With a plethora of returning starters and a big recruiting class making its way on campus, the fall has been a busy one for South Arkansas Community College baseball coach Cannon Lester.
The Stars wrapped up their workouts two weeks ago with their World Series, and Lester said he was happy with what he saw.
“I think for the most part they went good,” Lester said. “We’ve got a lot of returners, so we kind of had a little better grasp of what those guys had. We’ve got a bunch of young guys that did some good things as well. We hit the long ball a lot more this fall, so that was good.
“That was a thing we really tried to add. Pitching-depth wise, we really tackled that as well. We got to see a lot of innings, got to get a lot of AB’s. It was a good fall overall.”
In their debut season the Stars hit 40 home runs as a team, but if the fall is any indication, SouthArk may be much more of a threat in that category next year.
“We hope it translates,” Lester said. “We had a lot of guys hit a lot of home runs this fall. I think we hit more home runs this fall than we did the entire spring in probably half the games. It kind of really started with our training.
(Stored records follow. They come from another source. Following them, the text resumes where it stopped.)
(* ===== verification/ExTelemetry.v ===== *)
(** The example [cose-nats-telemetry] (main.go): NATS credentials minted by the
    broker, and telemetry signed in place by the broker, exchanged over NATS
    and verified by the subscriber. *)

From S2P Require Import Prelude GoTime GoPath GoText GoError Errors Pb Client Keytype Signing Minting Program.

Definition operatorKeyID : bytes := str "nats.operator".
Definition accountKeyID : bytes := str "nats.account".
Definition userKeyID : bytes := str "nats.user".
Definition coseKeyID : bytes := str "telemetry.sign".
Definition subject : bytes := str "telemetry.metrics".

Record config := mkConfig { mode : bytes; socket : bytes; natsURL : bytes; fixturesDir : bytes }.

Definition loadConfig (getenv : bytes -> bytes) : config :=
  mkConfig (getenv (str "EXAMPLE_MODE"))
    (envOr getenv (str "BASIL_SOCKET") (str "/tmp/basil-cose-nats/agent.sock"))
    (envOr getenv (str "BASIL_NATS_URL") (str "nats://127.0.0.1:4250"))
    (envOr getenv (str "NATS_FIXTURES_DIR") (str "/tmp/basil-cose-nats/fixtures")).

(** ** The surroundings

    The disk: [os.MkdirAll], [os.WriteFile] and [os.ReadFile]. *)
Class Disk := {
  D : Type;
  os_MkdirAll : bytes -> Z -> D -> option error * D;
  os_WriteFile : bytes -> bytes -> Z -> D -> option error * D;
  os_ReadFile : bytes -> D -> result error bytes;
}.

(** nkeys: the prefix bytes the program names, and [nkeys.Encode]. *)
Inductive PrefixByte := PrefixByteOperator | PrefixByteAccount | PrefixByteUser.

Class NKeys := { nkeys_Encode : PrefixByte -> bytes -> result error bytes }.

(** go-cose. A header is an entry of the map of protected headers. [cose_Sign1]
    is handed a signer, as its algorithm and its method, which may act on the
    state; [msg_Verify] and [cose_Sign1] have a nil external. *)
Class GoCose := {
  Algorithm : Type;
  AlgorithmEdDSA : Algorithm;
  Verifier : Type;
  Sign1Message : Type;
  NewVerifier : Algorithm -> bytes -> result error Verifier;
  header : Type;
  HeaderAlgorithm : Algorithm -> header;
  HeaderKeyID : bytes -> header;
  cose_Sign1 : forall {S}, Algorithm -> (bytes -> S -> result error bytes * S) -> list header -> bytes ->
    S -> result error bytes * S;
  msg_UnmarshalCBOR : bytes -> result error Sign1Message;
  msg_Verify : Sign1Message -> Verifier -> option error;
  msg_Payload : Sign1Message -> bytes;
}.

(** nats.go. [nats_Connect] is handed the callbacks of [nats.UserJWT], and may
    call the broker through the second; [Name], [MaxReconnects] and [Timeout]
    are the other options. Of a message the program reads the data. *)
Record ConnectOptions `{Gr : Grpc} := mkConnectOptions {
  opt_userCB : result error bytes;
  opt_sigCB : bytes -> rpc bytes;
  opt_Name : bytes;
  opt_MaxReconnects : Z;
  opt_Timeout : Z;
}.
Arguments mkConnectOptions {_} _ _ _ _ _.
Arguments opt_userCB {_} _.
Arguments opt_sigCB {_} _ _.

Class NatsBus `{Gr : Grpc} := {
  Net : Type;
  NatsConn : Type;
  Subscription : Type;
  nats_Connect : bytes -> ConnectOptions -> Net * B -> result error NatsConn * (Net * B);
  nats_Close : NatsConn -> Net -> Net;
  SubscribeSync : NatsConn -> bytes -> Net -> result error Subscription * Net;
  Flush : NatsConn -> Net -> option error * Net;
  Publish : NatsConn -> bytes -> bytes -> Net -> option error * Net;
  NextMsg : Subscription -> Z -> Net -> result error bytes * Net;
}.

(** The order in which a [range] over a map visits its entries: a permutation. *)
Class MapRange := {
  range_map : forall {V : Type}, list (bytes * V) -> list (bytes * V);
  range_map_perm : forall V (l : list (bytes * V)), Permutation (range_map l) l;
}.

Section telemetry.
Context {Gr : Grpc} {GS : GrpcStatus} {WK : WellKnown} {J : JsonEncoder} {GV : GoValues}.
Context {Di : Disk} {NK : NKeys} {GC : GoCose} {NB : NatsBus} {MR : MapRange}.

Record machine := mkMachine { m_ext : B; m_disk : D; m_net : Net }.

Definition broker {A} (m : rpc A) : prog machine A := call_on (fun s =>
  let '(r, b) := m (m_ext s) in (r, mkMachine b (m_disk s) (m_net s))).

(** An operation of the disk, and of the network, of which only an error comes
    back, and one of the network with a result. *)
Definition on_disk (f : D -> option error * D) : prog machine () := call_on (fun s =>
  let '(e, d) := f (m_disk s) in
  (match e with None => Ok () | Some e => Err e end, mkMachine (m_ext s) d (m_net s))).
Definition on_net (f : Net -> option error * Net) : prog machine () := call_on (fun s =>
  let '(e, n) := f (m_net s) in
  (match e with None => Ok () | Some e => Err e end, mkMachine (m_ext s) (m_disk s) n)).
Definition from_net {A} (f : Net -> result error A * Net) : prog machine A := call_on (fun s =>
  let '(r, n) := f (m_net s) in (r, mkMachine (m_ext s) (m_disk s) n)).

Definition timeout_30s : prog machine context := act (fun s =>
  (context_WithTimeout (now (m_ext s)) (mkContext None) (30 * Second), s)).

(** ** Small helpers *)

Definition publicNKey (ctx : context) (client : Client) (keyID : bytes) (prefix : PrefixByte)
    : prog machine bytes :=
  pub ← wrapping "get public key %s: %w" [AStr keyID] (broker (GetPublicKey client ctx keyID None));
  wrapping "encode NKey for %s: %w" [AStr keyID] (pure (nkeys_Encode prefix (pk_Bytes pub))).

Definition short (nkey : bytes) : bytes := if decide (len nkey <= 12) then nkey else take 12 nkey.

Definition expiry (c : Credential) : bytes :=
  if IsZero (cred_ExpiresAt c) then str "never" else Format_RFC3339 (cred_ExpiresAt c).

(** ** Provisioning *)

Definition operator_request : NatsOperatorRequest :=
  mkNatsOperatorRequest operatorKeyID [] (str "basil-telemetry-operator") 0 [] [] [].

Definition account_claims (accountPub : bytes) : Value :=
  VMap [(str "sub", VString accountPub);
        (str "name", VString (str "TELEMETRY"));
        (str "nats", VMap [
          (str "type", VString (str "account"));
          (str "version", VInt 2);
          (str "limits", VMap [
            (str "subs", VInt (-1)); (str "data", VInt (-1)); (str "payload", VInt (-1));
            (str "conn", VInt (-1)); (str "leaf", VInt (-1)); (str "imports", VInt (-1));
            (str "exports", VInt (-1)); (str "wildcards", VBool true)])])].

Definition account_request (accountPub : bytes) : NatsJwtRequest :=
  mkNatsJwtRequest operatorKeyID (Some (AnyOther (account_claims accountPub))) NatsJwtTypeAccount 0
    zeroTime zeroTime 0.

Definition user_request (userPub : bytes) : NatsUserRequest :=
  mkNatsUserRequest accountKeyID userPub (str "telemetry-workload") (10 * Minute)
    [str "telemetry.>"] [] [str "telemetry.>"] [] [].

(** [for name, content := range writes { ... }], in the order of the list. *)
Fixpoint write_files (dir : bytes) (writes : list (bytes * bytes)) : prog machine () :=
  match writes with
  | [] => mret ()
  | (name, content) :: writes =>
      wrapping "write %s: %w" [AStr name] (on_disk (os_WriteFile (Join dir name) content (6 * 64)));;
      write_files dir writes
  end.

Definition provision (cfg : config) : prog machine () :=
  client ← wrapping "dial broker at %s: %w" [AStr (socket cfg)] (pure (Dial (socket cfg) []));
  ctx ← timeout_30s;
  operatorPub ← publicNKey ctx client operatorKeyID PrefixByteOperator;
  accountPub ← publicNKey ctx client accountKeyID PrefixByteAccount;
  userPub ← publicNKey ctx client userKeyID PrefixByteUser;
  operatorJWT ← wrapping "mint operator JWT: %w" [] (broker (MintNatsOperator client ctx operator_request));
  accountJWT ← wrapping "sign account JWT: %w" [] (broker (SignNatsJwt client ctx (account_request accountPub)));
  userJWT ← wrapping "mint user JWT: %w" [] (broker (MintNatsUser client ctx (user_request userPub)));
  on_disk (os_MkdirAll (fixturesDir cfg) (7 * 64));;
  write_files (fixturesDir cfg) (range_map
    [(str "operator.jwt", cred_Token operatorJWT); (str "account.jwt", cred_Token accountJWT);
     (str "account.nkey", accountPub); (str "user.jwt", cred_Token userJWT)]);;
  print (Out "PASS minted operator O=%s..." [AStr (short operatorPub)]);;
  print (Out "PASS minted account A=%s... (lease exp=%s)" [AStr (short accountPub); AStr (expiry accountJWT)]);;
  print (Out "PASS minted user U=%s... (lease exp=%s)" [AStr (short userPub); AStr (expiry userJWT)]).

(** ** Telemetry *)

(** [brokerCOSESigner] and its two methods. *)
Record brokerCOSESigner := mkSigner { sg_ctx : context; sg_client : Client; sg_keyID : bytes }.
Definition signer_Algorithm (s : brokerCOSESigner) : Algorithm := AlgorithmEdDSA.
Definition signer_Sign (s : brokerCOSESigner) (content : bytes) : rpc bytes :=
  Sign (sg_client s) (sg_ctx s) (sg_keyID s) content.

Definition signTelemetry (ctx : context) (client : Client) (payload : bytes) : rpc bytes :=
  let signer := mkSigner ctx client coseKeyID in
  cose_Sign1 (signer_Algorithm signer) (signer_Sign signer)
    [HeaderAlgorithm AlgorithmEdDSA; HeaderKeyID coseKeyID] payload.

Definition verifyTelemetry (taggedCOSE : bytes) (verifier : Verifier) : result error bytes :=
  msg ← msg_UnmarshalCBOR taggedCOSE;
  match msg_Verify msg verifier with
  | Some err => Err err
  | None => Ok (msg_Payload msg)
  end.

Definition connect_options (userJWT : bytes) (client : Client) : ConnectOptions :=
  mkConnectOptions (Ok userJWT)
    (fun nonce b => Sign client (context_WithTimeout (now b) (mkContext None) (10 * Second)) userKeyID nonce b)
    (str "basil-cose-nats-telemetry") 3 (5 * Second).

Definition connectNATS (url userJWT : bytes) (client : Client) : prog machine NatsConn := call_on (fun s =>
  let '(r, (n, b)) := nats_Connect url (connect_options userJWT client) (m_net s, m_ext s) in
  (r, mkMachine b (m_disk s) n)).

(** [defer conn.Close()], run when [body] is over. *)
Definition closing {A} (conn : NatsConn) (body : prog machine A) : prog machine A := fun p =>
  let '(r, p) := body p in
  (r, mkProcess (mkMachine (m_ext (ps_state p)) (m_disk (ps_state p)) (nats_Close conn (m_net (ps_state p))))
    (ps_out p)).

Definition payload : bytes :=
  str "{" ++ quoted "service" ++ str ":" ++ quoted "checkout" ++ str "," ++
  quoted "region" ++ str ":" ++ quoted "eu-west-1" ++ str "," ++
  quoted "cpu" ++ str ":0.42," ++ quoted "rps" ++ str ":1287}".

(** A copy with the lowest bit of its last byte flipped; the index is out of range
    on an empty slice. *)
Definition tampered_copy (signed : bytes) : result error bytes :=
  if decide (signed = []) then Err (Panicked "index out of range [-1]")
  else Ok (alter (fun b => byte_of (Z.lxor (byte_val b) 1)) (length signed - 1)%nat signed).

(** A message published and received. *)
Definition send (pubConn : NatsConn) (fmt : string) (data : bytes) : prog machine () :=
  wrapping fmt [] (on_net (Publish pubConn subject data));;
  on_net (Flush pubConn).

(** The body of [telemetry] on its two connections. *)
Definition exchange (ctx : context) (client : Client) (subConn pubConn : NatsConn) : prog machine () :=
  print (Out "PASS nats connect authenticated via minted user JWT + in-place nonce signing" []);;
  sub ← wrapping "subscribe: %w" [] (from_net (SubscribeSync subConn subject));
  on_net (Flush subConn);;
  signed ← wrapping "COSE sign: %w" [] (broker (signTelemetry ctx client payload));
  print (Out "PASS cose_sign1 built bytes=%d" [AInt (len signed)]);;
  pub ← wrapping "fetch COSE public key: %w" [] (broker (GetPublicKey client ctx coseKeyID None));
  verifier ← wrapping "build verifier: %w" [] (pure (NewVerifier AlgorithmEdDSA (pk_Bytes pub)));
  send pubConn "publish: %w" signed;;
  msg ← wrapping "receive telemetry: %w" [] (from_net (NextMsg sub (5 * Second)));
  gotPayload ← wrapping "verify received telemetry: %w" [] (pure (verifyTelemetry msg verifier));
  if decide (gotPayload <> payload) then
    fails (Errorf "payload mismatch: got %q want %q" [AStr gotPayload; AStr payload])
  else
  print (Out "PASS subscriber verified cose_sign1 and payload matches" []);;
  tampered ← pure (tampered_copy signed);
  send pubConn "publish tampered: %w" tampered;;
  badMsg ← wrapping "receive tampered telemetry: %w" [] (from_net (NextMsg sub (5 * Second)));
  match verifyTelemetry badMsg verifier with
  | Ok _ => fails (Errorf "subscriber accepted a tampered COSE_Sign1" [])
  | Err _ => print (Out "PASS subscriber rejected tampered cose_sign1" [])
  end.

Definition telemetry (cfg : config) : prog machine () :=
  client ← wrapping "dial broker at %s: %w" [AStr (socket cfg)] (pure (Dial (socket cfg) []));
  ctx ← timeout_30s;
  userJWT ← wrapping "read minted user JWT: %w" []
    (call_on (fun s => (os_ReadFile (Join (fixturesDir cfg) (str "user.jwt")) (m_disk s), s)));
  subConn ← wrapping "subscriber connect: %w" [] (connectNATS (natsURL cfg) userJWT client);
  closing subConn (
    pubConn ← wrapping "publisher connect: %w" [] (connectNATS (natsURL cfg) userJWT client);
    closing pubConn (exchange ctx client subConn pubConn)).

Definition run (cfg : config) : prog machine () :=
  if decide (mode cfg = str "provision") then provision cfg
  else if decide (mode cfg = str "telemetry") then telemetry cfg
  else fails (Errorf "set EXAMPLE_MODE to provision or telemetry, got %q" [AStr (mode cfg)]).

Definition main (getenv : bytes -> bytes) : process machine -> Z * process machine :=
  main_of "FAIL:" (run (loadConfig getenv)).
End telemetry.
(** What leaves the three parties alone. *)
Lemma observed_pure {A} (m : io A) :
  (forall w, w_src (m w).2 = w_src w /\ w_dst (m w).2 = w_dst w /\
    draws (w_rng (m w).2) = draws (w_rng w)) -> observed m.
Proof.
  intros Hm w r w' E. specialize (Hm w). rewrite E in Hm. cbn in Hm. destruct Hm as (E1 & E2 & E3).
  exists ∅. split; [apply traced_same; congruence|by left; apply faultless_empty].
Qed.

Lemma observed_ret {A} (a : A) : observed (mret a).
Proof. by apply observed_pure. Qed.

Lemma observed_fail {A} e : observed (@fail X P A e).
Proof. by apply observed_pure. Qed.

Lemma observed_lift {A} (r : result error A) : observed (lift r).
Proof. by apply observed_pure. Qed.

Lemma observed_bind {A B} (m : io A) (k : A -> io B) :
  observed m -> (forall a, observed (k a)) -> observed (m ≫= k).
Proof.
  intros Hm Hk w r w' E. io_inv E as [(a & w1 & E1 & E)|(e & E1 & ->)].
  - destruct (Hm _ _ _ E1) as (t1 & T1 & R1), (Hk _ _ _ _ E) as (t2 & T2 & R2).
    apply reported_Ok in R1 as F1. exists (trace_app t1 t2). split; [eapply traced_app; eauto; apply F1|].
    destruct R2 as [?|(e & -> & ?)]; [left; by apply faultless_app|right].
    exists e. split; [done|by apply faulted_app].
  - destruct (Hm _ _ _ E1) as (t & T & R1). exists t. split; [done|].
    destruct R1 as [?|(e' & [= ->] & ?)]; [by left|right; eauto].
Qed.

Lemma observed_keep_secret k : observed (keep_secret k).
Proof. by apply observed_pure. Qed.

Lemma observed_with_wiped {A} k (m : io A) : observed m -> observed (with_wiped k m).
Proof.
  intros Hm w r w' E. apply with_wiped_inv in E as (w1 & E & ->).
  destruct (Hm _ _ _ E) as (t & [] & R). exists t. split; [by split|done].
Qed.

Lemma observed_dst_Write p : observed (dst_Write p).
Proof.
  intros w r w' E. unfold dst_Write in E. destruct (Write (w_dst w) p) as [e d] eqn:Ew. injection E as <- <-.
  destruct (Write_contract _ _ _ _ Ew) as (q & Hw & Hp & Hq).
  exists (mkTrace [] [mkWriteEvent p e] []). split.
  - split; cbn; rewrite ?app_nil_r; auto; [by eapply writes_Write|].
    exists q. split; [done|]. split; [done|]. intros Hc. apply Hq. by apply Forall_inv in Hc.
  - destruct e as [e|]; [right; exists e; split; [done|apply faulted_write]|left; split_and!]; cbn;
      auto with basil.
Qed.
“Coach (Hayden) Dow has got the guys doing a lot of good stuff in the weight room as far as throwing med balls, just getting their bodies to move faster. We’ve really taken that from the training out to the field. I thought they did a good job of taking it from practice to the game.”
Elijah Nichols, who hit .268 with four home runs and 25 RBIs last year, was singled out by Lester for his performance this fall.
“Our offensive MVP was probably Elijah Nichols,” Lester said. “He was unbelievable this fall. I think he ended up with 13 homers and a lot more doubles too, so he by far stuck out the most. Trace Shoup had a good fall. He led our team in quality at-bats and he also had eight home runs. He had a great fall.
“Roc Hawthorne is always going to hit, Ryan Riggs is always going to hit and we’ve got a freshman that’s also another catcher in Jacob Ambriz that I thought from all of the freshmen, he by far swung it the best. We had a lot of guys swing it well this fall.”
On the mound, Kade Lively, who led the team in strikeouts and ranked second on the team in innings pitched last year, had an outstanding fall that culminated with him verbally committing to Arkansas Tech.
“He probably had our best fall of anybody,” Lester said. “He’ll probably be at the top of our rotation.”
Ethan Riche, a freshman from Bunkie, La., also threw the ball well in the fall.
“He’s probably going to be one of our weekend guys,” Lester said. “He’s run it up there throwing pretty hard. He really commands the zone with three different pitches. I think his upside probably surprised us.”
Christian Clayson, a transfer from Louisiana-Monroe, which one of several pitchers Lester said had a good fall.
“At times he was really dominant,” Lester said. “I think he’ll probably start in the weekend rotation for us. Hunter Royal ran it up to 93 this fall. He has a really good breaking ball, and when he’s in the zone, he’s really well. Jackson Regan, a sidearmer that we redshirted last year and then we dropped him down, I thought he threw the best of our relievers.”
Making the transition to college can be difficult for freshmen, but Lester said a couple of others joined Riche in performing well this fall.
“I think Kade Pearl threw the ball good at times and Jack Moody threw the ball pretty well this fall,” Lester said. “I thought they threw the ball well, especially for freshmen with all of the learning curves that come along with that. I thought they made some big strides.”
Walks were an issue for the Stars last year, and Lester said that while there was improvement, old habits resurfaced at times.
“We did at times and at times we reverted back to old ways,” Lester said. “I think we had our seventh guy go over 90, so stuff-wise, we’re really good, but I’d be lying if I said we didn’t need to command the ball better.
“It has gotten better, but we still have got a ways to go. I think that’s an ongoing thing that we’re going to keep fighting.
“I think as guys start to understand their body a little bit and get a little more comfortable, we’ve got a lot of returners back, so once they get into game action, they’ve started to slow it down enough to be able to control their misses a little bit better and really understand what they need to do to get back into the strike zone.
“We still have got a long ways to go on that, but we’re really starting to hone in a lot better as far as our numbers of misses and how far we miss with.”
At their World Series, Lester said Ryan Riggs was the offensive MVP, while freshman John Demcher was the pitching MVP thanks to five scoreless innings in the deciding game.
Players also coached the teams with Clay Burrows and Clayson on one side with Lively and former El Dorado standout Brennan Jones on the other after the players voted. Lester said Roc Hawthorne was also voted to coach, but couldn’t participate due to getting sick the week of the Series.
“We let them pick teams and it’s interesting to see who they picked,” Lester said. “We’ve thrown lineups out there all fall, and they’ve seen what we throw out there. We told them, ‘Hey, this is your deal. If you think somebody else needs to go in a different spot or in a different role, it’s your team.’
“It’s always interesting to see what they think of their teammates, who they trust and who they’re weary of. It’s a fun time and we just sit back and umpire and just let them go.”